*その名は宝石のごとく
「どこに向かっておる」
「ハイアットホテル」
陣たちの泊まっているホテルに向かっているらしい。
それを知る青年に一同は、いぶかしげな表情を浮かべた。
先ほどの激しさとは打って変わって穏やかな車内に、ようやく陣たちは安心する。青司だけはまだ警戒心を解いている様子はないが、緊迫した雰囲気からはとりあえず脱した。
車は速度を緩めてロータリーに滑り込み、ホテルの玄関前で止まる。
「おかえりなさいませ、ベリル様」
キーを受け取り丁寧に会釈したドアマンに軽く手を揚げて応え、エントランスに足を進めた。
名前だけは知る事が出来た3人だが、どうして同じホテルに泊まっていたのかが新たな謎となった。
「おかえりなさいませ」
カウンターで自分たちのカードキーを受け取りつつ、助けてくれた青年に注意を向ける。
「ベリル・レジデント様ですね」
キーを受け取ると、その青年は目でついてこいと示しエレベータに乗った。
上昇するエレベータは止まることなく最上階へ──
「ペントハウス……」
陣は口の中でつぶやいた。
最上階といえば宿泊費は相当なものだ。
このホテルには、最上階に部屋が3室ある。
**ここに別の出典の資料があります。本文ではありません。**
(** ** Details as events *)

Definition timelineItemText (record : val) : string :=
  match prop "text" record with
  | VStr s => s
  | _ =>
      match prop "content" record with
      | VArr parts => join_texts (map (fun part =>
          if has_prop "text" part then to_string (nullish (prop "text" part) (VStr "")) else "") parts)
      | _ => default (default "" (str_prop "aggregatedOutput" record)) (str_prop "command" record)
      end
  end.

Definition array_of (v : val) : list val := default [] (as_array v).

Definition item_event (sessionId : string) (now : string) (seq : nat) (record : val) : GatewayMessage :=
  mkMessage "session-output" None (Some sessionId) now
    (VObj [("sessionId", VStr sessionId);
           ("stream", VStr (if opt_str_eqb (str_prop "type" record) (Some "commandExecution") then "stdout" else "event"));
           ("chunk", VStr (timelineItemText record)); ("format", VStr "jsonl");
           ("eventType", prop "type" record); ("jsonPayload", compactUnknown record)])
    (Some (Z.of_nat seq)).

(** The two loops push one event per item, numbered from 1. *)
Definition threadDetailToGatewayEvents (now : string) (detail : val) : list GatewayMessage :=
  let thread := prop "thread" detail in
  let sessionId := default "" (str_prop "id" thread) in
  foldl (fun events turn =>
    foldl (fun events item => events ++ [item_event sessionId now (S (length events)) item])
      events (array_of (prop "items" turn))) [] (array_of (prop "turns" thread)).

Definition gatewayEventToTimelineItem (raw : GatewayMessage -> val) (m : GatewayMessage) : val :=
  let payload := nullish (m_payload m) (VObj []) in
  let eventType := default (m_type m) (str_prop "eventType" payload) in
  let text := match prop "chunk" payload with
              | VStr s => s
              | _ => match prop "prompt" payload with VStr s => s | _ => stringify payload end
              end in
  VObj [("id", VStr (m_timestamp m ^^ ":" ^^ eventType)); ("type", VStr eventType); ("text", VStr text);
        ("raw", raw m)].

Definition gatewaySessionToThreadDetail (now : Z) (items : list val) (session : GatewaySession) : val :=
  let createdAt := seconds (ms_or (date_parse (s_createdAt session)) now) in
  let updatedAt := seconds (ms_or (date_parse (s_lastUpdatedAt session)) now) in
  VObj [("fallback", VBool true); ("degraded", VBool true); ("thread", VObj
    [("id", VStr (s_id session));
     ("name", VStr (str_or (s_title session) (str_or (s_prompt session) "Codex 会话")));
     ("preview", VStr (s_prompt session)); ("ephemeral", VBool false);
     ("modelProvider", VStr (default "codex" (fget (s_modelProvider session))));
     ("createdAt", createdAt); ("updatedAt", updatedAt);
     ("status", VObj [("type", VStr (status_str (s_status session)))]); ("path", VStr "");
     ("cwd", VStr (s_workspacePath session)); ("cliVersion", VNull); ("source", VStr "gateway");
     ("agentNickname", VNull); ("agentRole", VNull); ("gitInfo", VNull);
     ("turns", VArr [VObj [("id", VStr (s_id session ^^ ":gateway"));
                           ("status", VStr (status_str (s_status session))); ("error", VNull);
                           ("startedAt", createdAt); ("completedAt", updatedAt); ("durationMs", VNull);
                           ("items", VArr items)]])])].

(** [readThreadDetail]: Codex, else the local history, else the stored session;
    [None] when all three fail. *)
Definition readThreadDetail (fromCodex fallback : option val) (session : option val) : option val :=
  match fromCodex with
  | Some v => Some v
  | None => match fallback with Some v => Some v | None => session end
  end.

(** The history half of GET /sessions/:id/events: the events after [after], at
    most [limit] of them, the cursor to go on from, and whether more remain. *)
Definition history_page (after : Z) (limit : nat) (all : list GatewayMessage)
    : list GatewayMessage * Z * bool :=
  let pending := List.filter (fun m => after <? seq_of m) all in
  let page := take limit pending in
  (page, default after (last page ≫= m_eventSeq), (length page <? length pending)%nat).

(** ** Pages *)

Lemma StronglySorted_List_filter {A} (R : A -> A -> Prop) p l :
  StronglySorted R l -> StronglySorted R (List.filter p l).
Proof.
  induction 1 as [|x l _ IH Hx]; simpl; [constructor|]. destruct (p x); [|done]. constructor; [done|].
  rewrite Forall_forall in *. intros y Hy. apply Hx. apply list_elem_of_In in Hy.
  apply List.filter_In in Hy as [Hy _]. by apply list_elem_of_In.
Qed.

Lemma NoDup_key_inj {A B} (f : A -> B) l x y : NoDup (f <$> l) -> x ∈ l -> y ∈ l -> f x = f y -> x = y.
Proof.
  intros Hn Hx Hy E. apply list_elem_of_lookup in Hx as [i Hi], Hy as [j Hj].
  assert (i = j) as ->; [|congruence].
  apply (NoDup_lookup (f <$> l) i j (f x) Hn); rewrite list_lookup_fmap; [by rewrite Hi|by rewrite Hj, E].
Qed.

Lemma find_app {A} (p : A -> bool) l l' :
  List.find p (l ++ l') = match List.find p l with Some x => Some x | None => List.find p l' end.
Proof. induction l as [|x l IH]; simpl; [done|]. by destruct (p x). Qed.

Lemma filter_everything {A} (p : A -> bool) l : (forall x, x ∈ l -> p x = true) -> List.filter p l = l.
Proof.
  induction l as [|x l IH]; intros H; simpl; [done|]. rewrite (H x) by apply list_elem_of_here.
  f_equal. apply IH. intros. apply H. by right.
Qed.

Lemma filter_nothing {A} (p : A -> bool) l : (forall x, x ∈ l -> p x = false) -> List.filter p l = [].
Proof.
  induction l as [|x l IH]; intros H; simpl; [done|]. rewrite (H x) by apply list_elem_of_here.
  apply IH. intros. apply H. by right.
Qed.

Section pages.
Context (locale_lt : string -> string -> bool).
Context (collation_asym : forall a b, locale_lt a b = true -> locale_lt b a = false).
Context (collation_trans : forall a b c, locale_lt a b = false -> locale_lt b c = false -> locale_lt a c = false).

#[local] Abbreviation sorted := (isort (before locale_lt)).
#[local] Abbreviation newest := (fun x y => th_updatedAtMs y <= th_updatedAtMs x).

Lemma before_trans x y z :
  before locale_lt x y = false -> before locale_lt y z = false -> before locale_lt x z = false.
Proof using collation_trans.
  unfold before. rewrite !orb_false_iff, !andb_false_iff, !Z.ltb_ge, !Z.eqb_neq.
  intros [H1 H2] [H3 H4]. split; [lia|].
  destruct H2 as [?|H2]; [lia|]. destruct H4 as [?|H4]; [lia|]. eauto.
Qed.

Lemma before_asym x y : before locale_lt x y = true -> before locale_lt y x = false.
Proof using collation_asym.
  unfold before. rewrite orb_true_iff, andb_true_iff, orb_false_iff, andb_false_iff, Z.ltb_lt, Z.ltb_ge, Z.eqb_eq, Z.eqb_neq.
  intros [?|[? ?]]; [lia|]. split; [lia|]. right. auto.
Qed.

Lemma sorted_newest l : StronglySorted newest (sorted l).
Proof using collation_asym collation_trans.
  pose proof (isort_sorted _ before_trans before_asym l) as H.
  induction H as [|x l' _ IH Hx]; constructor; [done|].
  eapply Forall_impl; [exact Hx|]. simpl. unfold before. intros y. rewrite orb_false_iff, Z.ltb_ge. tauto.
Qed.

Lemma sorted_filter p l :
  NoDup (th_updatedAtMs <$> l) -> sorted (List.filter p l) = List.filter p (sorted l).
Proof using collation_asym collation_trans.
  intros Hn. apply (StronglySorted_unique_strong newest).
  - intros x y Hx Hy ? ?. rewrite isort_perm in Hx.
    apply list_elem_of_In in Hx, Hy. apply List.filter_In in Hx as [Hx _], Hy as [Hy _].
    apply list_elem_of_In in Hx, Hy. rewrite isort_perm in Hy.
    eapply (NoDup_key_inj th_updatedAtMs); [done..|]. lia.
  - apply sorted_newest.
  - apply StronglySorted_List_filter, sorted_newest.
  - rewrite isort_perm. by rewrite (Permutation_List_filter p _ _ (isort_perm (before locale_lt) l)).
Qed.

(** The rows after the last one of a page are those its cursor lets through. *)
Lemma cursor_rest l pre t rest :
  NoDup (th_updatedAtMs <$> l) -> 0 < th_updatedAtMs t -> sorted l = (pre ++ [t]) ++ rest ->
  List.filter (past (Some (th_updatedAtMs t))) (sorted l) = rest.
Proof using collation_asym collation_trans.
  intros Hn Hpos E. pose proof (sorted_newest l) as Hs.
  assert (NoDup (th_updatedAtMs <$> sorted l)) as Hn' by (by rewrite isort_perm).
  rewrite E in *. rewrite fmap_app, fmap_app in Hn'. rewrite StronglySorted_app in Hs.
  destruct Hs as (Hle & Hpre & _). rewrite StronglySorted_app in Hpre. destruct Hpre as (Hpre & _).
  apply NoDup_app in Hn' as (_ & Hd & _).
  assert (forall x, past (Some (th_updatedAtMs t)) x = (th_updatedAtMs x <? th_updatedAtMs t)) as Hp.
  { intros x. unfold past. destruct (Z.eqb_spec (th_updatedAtMs t) 0); [lia|done]. }
  rewrite List.filter_app, filter_nothing, filter_everything; [done| |].
  - intros x Hx. rewrite Hp. apply Z.ltb_lt.
    assert (th_updatedAtMs x <= th_updatedAtMs t) by (apply Hle; set_solver).
    assert (th_updatedAtMs x <> th_updatedAtMs t); [|lia].
    intros Ex. apply (Hd (th_updatedAtMs t)); [set_solver|]. rewrite <- Ex.
    apply list_elem_of_fmap. eauto.
  - intros x Hx. rewrite Hp. apply Z.ltb_ge. apply elem_of_app in Hx as [Hx|Hx].
    + apply Hpre; [done|set_solver].
    + apply list_elem_of_singleton in Hx as ->. lia.
Qed.

Lemma safeLimit_pos limit : (1 <= safeLimit limit <= 100)%nat.
Proof. unfold safeLimit. lia. Qed.

(** A page is the next stretch of the sorted list, with a cursor exactly when
    something follows it. *)
Lemma page_step l limit cursor pre rest :
  NoDup (th_updatedAtMs <$> l) -> Forall (fun t => 0 < th_updatedAtMs t) l ->
  sorted l = pre ++ rest -> List.filter (past cursor) (sorted l) = rest ->
  let L := safeLimit limit in
  ((length rest <= L)%nat /\ thread_page locale_lt limit cursor l = (rest, None)) \/
  exists c, thread_page locale_lt limit cursor l = (take L rest, Some c) /\
    List.filter (past (Some c)) (sorted l) = drop L rest /\ (L < length rest)%nat.
Proof using collation_asym collation_trans.
  intros Hn Hpos E Hrest L. pose proof (safeLimit_pos limit) as HL. unfold thread_page.
  rewrite (sorted_filter (past cursor) l Hn), Hrest. fold L.
  rewrite take_take, Nat.min_l by lia. rewrite length_take.
  destruct (Nat.ltb_spec L (S L `min` length rest)) as [Hlt|Hge].
  - right. destruct (last (take L rest)) as [t|] eqn:Et.
    2:{ apply last_None in Et. apply (f_equal length) in Et. rewrite length_take in Et. simpl in Et. lia. }
    simpl. exists (th_updatedAtMs t). split; [done|]. split; [|lia].
    apply last_Some in Et as [pre' Et].
    assert (t ∈ l) as Ht.
    { rewrite <- (isort_perm (before locale_lt) l), E. apply elem_of_app. right.
      rewrite <- (take_drop L rest), Et. set_solver. }
    apply (cursor_rest l (pre ++ pre')); [done| |].
    + rewrite Forall_forall in Hpos. auto.
    + rewrite E, <- (take_drop L rest) at 1. rewrite Et. by rewrite !app_assoc.
  - left. assert (length rest <= L)%nat by lia. split; [done|]. by rewrite take_ge by lia.
Qed.

Lemma follow_rest l limit n : forall cursor pre rest,
  NoDup (th_updatedAtMs <$> l) -> Forall (fun t => 0 < th_updatedAtMs t) l ->
  sorted l = pre ++ rest -> List.filter (past cursor) (sorted l) = rest -> (length rest < n)%nat ->
  exists pages, follow n (fun c => Some (thread_page locale_lt limit c l)) cursor = Some pages /\ List.concat pages = rest /\
    Forall (fun page => (length page <= safeLimit limit)%nat) pages.
Proof using collation_asym collation_trans.
  induction n as [|n IH]; intros cursor pre rest Hn Hpos E Hrest Hlen; [lia|]. cbn [follow]. cbv beta.
  pose proof (safeLimit_pos limit) as HL.
    destruct (page_step l limit cursor pre rest Hn Hpos E Hrest) as [[Hle ->]|(c & -> & Hc & Hlt)]; simpl.
  - exists [rest]. split_and!; [done|by simpl; rewrite app_nil_r|by repeat constructor].
  - destruct (IH (Some c) (pre ++ take (safeLimit limit) rest) (drop (safeLimit limit) rest))
      as (pages & Hf & Hcat & Hall); try done.
    { by rewrite <- app_assoc, take_drop. }
    { rewrite length_drop. lia. }
    exists (take (safeLimit limit) rest :: pages). split_and!; [by rewrite Hf|simpl; by rewrite Hcat, take_drop|].
    constructor; [rewrite length_take; lia|done].
Qed.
他の階では10室ほどというのに、それだけで1室の広さが想像出来るというものだ。
エレベータを降りて、上質の絨毯や壁の絵画に目を奪われながら青年のあとに続く。立ち止まったドアの前に立ち、白い機械にカードキーを滑らせた。
黒に金箔でツタの模様が描かれたドアの鍵が、軽い音を鳴らして解錠される。
高級感を漂わせる材質を眺めながらリビングに案内されると、その広さに目眩がしそうだった。
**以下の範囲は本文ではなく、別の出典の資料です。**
Lemma ident_cons key : ident key = true ->
  exists c k, key = String c k /\ ident_start c = true /\ sforall ident_char key = true /\ key <> "__proto__".
Proof.
  destruct key as [|c k]; [done|]. unfold ident. intros [[H1 H2]%andb_true_iff H3]%andb_true_iff.
  exists c, k. split_and!; try done. by apply negb_true_iff, String.eqb_neq in H3.
Qed.

Lemma binding_env_line key value :
  ident key = true -> sforall one_line value = true -> binding (env_line key value) = Some (key, trim_end value).
Proof.
  intros Hk Hv. destruct (ident_cons key Hk) as (c & k & E & Hc & Hall & _).
  assert (is_space c = false) as Hsp by (apply ident_char_solid; unfold ident_char; by rewrite Hc).
  assert (trim (env_line key value) = env_line key (trim_end value)) as Et.
  { unfold trim, env_line. rewrite E at 1. simpl. rewrite Hsp.
    change (String c (k ^^ String EQUALS value)) with (String c k ^^ String EQUALS value). rewrite <- E.
    by rewrite trim_end_app. }
  unfold binding. rewrite Et. unfold match_binding. unfold env_line. rewrite E at 1. simpl (String c k ^^ _).
  cbv iota. rewrite Hc, span_all by done. rewrite Ascii.eqb_refl, one_line_trim_end by done. done.
Qed.

Lemma env_line_plain key value :
  ident key = true -> sforall one_line value = true -> sforall one_line (env_line key value) = true.
Proof.
  intros Hk Hv. destruct (ident_cons key Hk) as (_ & _ & _ & _ & Hall & _). unfold env_line.
  rewrite sforall_sapp. simpl. rewrite Hv, andb_true_r.
  assert (sforall one_line key = true) as ->; [|done].
  induction key as [|c k IH]; [done|]. simpl in *. apply andb_true_iff in Hall as [Hc Hall].
  apply ident_char_solid in Hc as (_ & -> & _). simpl. clear IH Hk.
  induction k as [|d k IH]; [done|]. simpl in *. apply andb_true_iff in Hall as [Hd Hall].
  apply ident_char_solid in Hd as (_ & -> & _). by apply IH.
Qed.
50インチはあろうかと思われるLEDテレビ、その前にはガラスのリビングテーブルがあり、革張りのソファが3人がけと1人がけの計3つ置かれている。
ベリルと呼ばれていた青年は、ショットガンの入っているケースをテレビの横に置き3人をソファに促した。
「そなたは何者だ」
青年はそれには応えず、リビングの後ろにある簡易キッチンに向かった。
落ち着けという事なのだろうか、仕方なく絵理を挟んで一番大きいソファに腰を落とす。
しばらくして、コーヒーの良い香りが陣たちの鼻を刺激した。戻ってきた青年は、トレイに乗せられたコーヒーカップをテーブルに移し、彼らから左前にある1人がけソファに腰掛けた。
「大事ないようだな」
小さく笑んで優雅に足を組み左肘をつく。
そんな、ささいな動作にも見惚れてしまいそうだが、きっと免疫がまだついてないせいだと陣は気を引き締めた。
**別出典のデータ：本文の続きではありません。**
(* ===== verification/CodexPath.v ===== *)
(** * Finding the Codex executable

    server/src/codexPath.ts. [exists] is [existsSync], [lookup] runs [which] or
    [where.exe], and [node_path] is the node:path module of the host. *)

From Stdlib Require Import Ascii.
From S2P Require Import Prelude JsValue GatewayStore Sessions Paths EnvFile.

Record node_path := mkNodePath {
  np_join : list string -> string;
  np_resolve : string -> string;
  np_dirname : string -> string;
  np_basename : string -> string;
  np_extname : string -> string
}.

Record lookup_result := mkLookup { lk_status : option Z; lk_stdout : option string }.

Definition is_letter (c : ascii) : bool := between 65 (code c) 90 || between 97 (code c) 122.

Definition WIN_SEPARATOR : string := String (ascii_of_nat 92) "".

Definition looksLikePath (command : string) : bool :=
  includes "/" command || includes WIN_SEPARATOR command ||
  match command with
  | String c (String d _) => is_letter c && Ascii.eqb d ":"%char
  | _ => false
  end.

Section codex_path.
Context (P : node_path) (win32 : bool) (exists_ : string -> bool) (lookup : string -> list string -> lookup_result).

Definition normalizeCodexCommand (command : string) : string :=
  let value := trim command in
  if negb win32 || negb (looksLikePath value) then value
  else
    let candidates := if np_extname P value === ""
                      then List.filter exists_ (map (fun extension => value ^^ extension) [".cmd"; ".bat"; ".exe"])
                      else [] in
    match candidates with candidate :: _ => candidate | [] => value end.

(** The non-empty trimmed lines of the output of a lookup. *)
Definition lookup_lines (stdout : option string) : list string :=
  List.filter (fun s => s !== "") (map trim (file_lines (default "" stdout))).

Definition resolveCodexCommand (command : string) : option string :=
  if command === "" then None
  else
    let normalized := normalizeCodexCommand command in
    if looksLikePath normalized then (if exists_ normalized then Some normalized else None)
    else
      let result := lookup (if win32 then "where.exe" else "which") [normalized] in
      match lk_status result with
      | Some 0%Z =>
          let matches := lookup_lines (lk_stdout result) in
          match List.find exists_ (map normalizeCodexCommand matches) with
          | Some candidate => Some candidate
          | None => normalizeCodexCommand <$> head matches
          end
      | _ => None
      end.

Definition codex_candidates (homedir : string) : list string :=
  if win32 then
    ["codex.cmd"; "codex.exe"; np_join P [homedir; "AppData"; "Roaming"; "npm"; "codex.cmd"];
     np_join P [homedir; "AppData"; "Roaming"; "npm"; "codex.exe"]; "codex"]
  else
    ["codex"; np_join P [homedir; ".local"; "bin"; "codex"]; np_join P [homedir; ".bun"; "bin"; "codex"];
     np_join P [homedir; ".npm-global"; "bin"; "codex"]; "/opt/homebrew/bin/codex"; "/usr/local/bin/codex"].

Definition detectCodexBin (homedir : string) (env : jmap string string) : string :=
  let explicit := match mget "CODEX_BIN" env with
                  | Some bin => resolveCodexCommand bin
                  | None => None
                  end in
  match explicit with
  | Some bin => if bin === "" then default "codex" (head (omap resolveCodexCommand (codex_candidates homedir))) else bin
  | None => default "codex" (head (omap resolveCodexCommand (codex_candidates homedir)))
  end.

(** A path is only accepted when it exists; a name without separators only
    when the system's lookup finds it. *)
Lemma resolved_command command bin :
  resolveCodexCommand command = Some bin ->
  command <> "" /\
  (looksLikePath (normalizeCodexCommand command) = true -> bin = normalizeCodexCommand command /\ exists_ bin = true) /\
  (looksLikePath (normalizeCodexCommand command) = false ->
   lk_status (lookup (if win32 then "where.exe" else "which") [normalizeCodexCommand command]) = Some 0%Z /\
   exists line, line ∈ lookup_lines (lk_stdout (lookup (if win32 then "where.exe" else "which")
     [normalizeCodexCommand command])) /\ bin = normalizeCodexCommand line).
Proof.
  unfold resolveCodexCommand. destruct (String.eqb_spec command "") as [|Hne]; [done|]. cbv zeta.
  destruct (looksLikePath (normalizeCodexCommand command)) eqn:E.
  { destruct (exists_ _) eqn:F; [|done]. intros [= <-]. by split_and!. }
  set (r := lookup _ _). destruct (lk_status r) as [[| |]|] eqn:F; try done. intros H. split_and!; try done.
  intros _. split; [done|]. destruct (List.find _ _) as [c|] eqn:G.
  - injection H as <-. apply find_some in G as [G _]. apply in_map_iff in G as (line & <- & G).
    exists line. split; [by apply list_elem_of_In|done].
  - destruct (lookup_lines (lk_stdout r)) as [|line ls]; [done|]. injection H as <-. exists line. split; [by left|done].
Qed.
End codex_path.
神秘性までをも兼ね備えた容姿に惑わされがちだが着やせするタイプなのか、よく見ると鍛え上げられた体型をしている。
想像しているよりも危険な人物かもしれない。
「して、そなたは何者だ」
カップを傾けている青年に問いかける。
「あ、その前に。助けてくれてありがとうございます」
陣は、とりあえず初対面相手の物言いで礼を述べた。
「本当に助けたのかな」
つぶやくように棘を発した青司を、陣が目でいさめる。
「本来は私の仕事ではないのだがね」
表情を変えずに青年は語り始めた。
「たまたまこちらに流れてきた情報を放置する訳にもいかず、確認も兼ねて探っていた」
「随分と怪しいですね。何者かもまだ明かしていない」
一応は年上に対する敬語を使用しているようだが、どう見て取ってもその言葉に敬意は感じられない。
「傭兵と聞いて信じるか」
「! 傭兵?」
聞き慣れない言葉に陣と絵理は難色を示した。
言葉だけでなく、おおよそ想像のつかない容姿に戸惑いは隠せない。
「傭兵が人助け?」
皮肉混じりの青司を一瞥したが、彼の瞳に起伏は無い。
いつ殴りかかられても不思議じゃない状況に、陣だけが泡食っていた。
「名を聞いてなかったな」
「ベリルだ」
絵理の問いかけに、険のない声で応える。
助けてくれた時もそうだったが、この人はどうしてこんなにも落ち着いているのだろうと陣は感心した。
感情の起伏がほとんどなく、心の読めない瞳をしている。
ベリル──緑柱石から造られる宝石の総称だが、目の色で名付けたのだとしたら、これほどぴったりな名前はないだろう。
少しの動きで揺れる金のショートヘアにクセはまるで無く、きりりとした目尻に切れ長の瞳、すらりと伸びた指は気品を漂わせていた。
ただそこにいるだけで強い存在感を放っている青年に、3人はこれから起こる出来事を図りあぐねていた。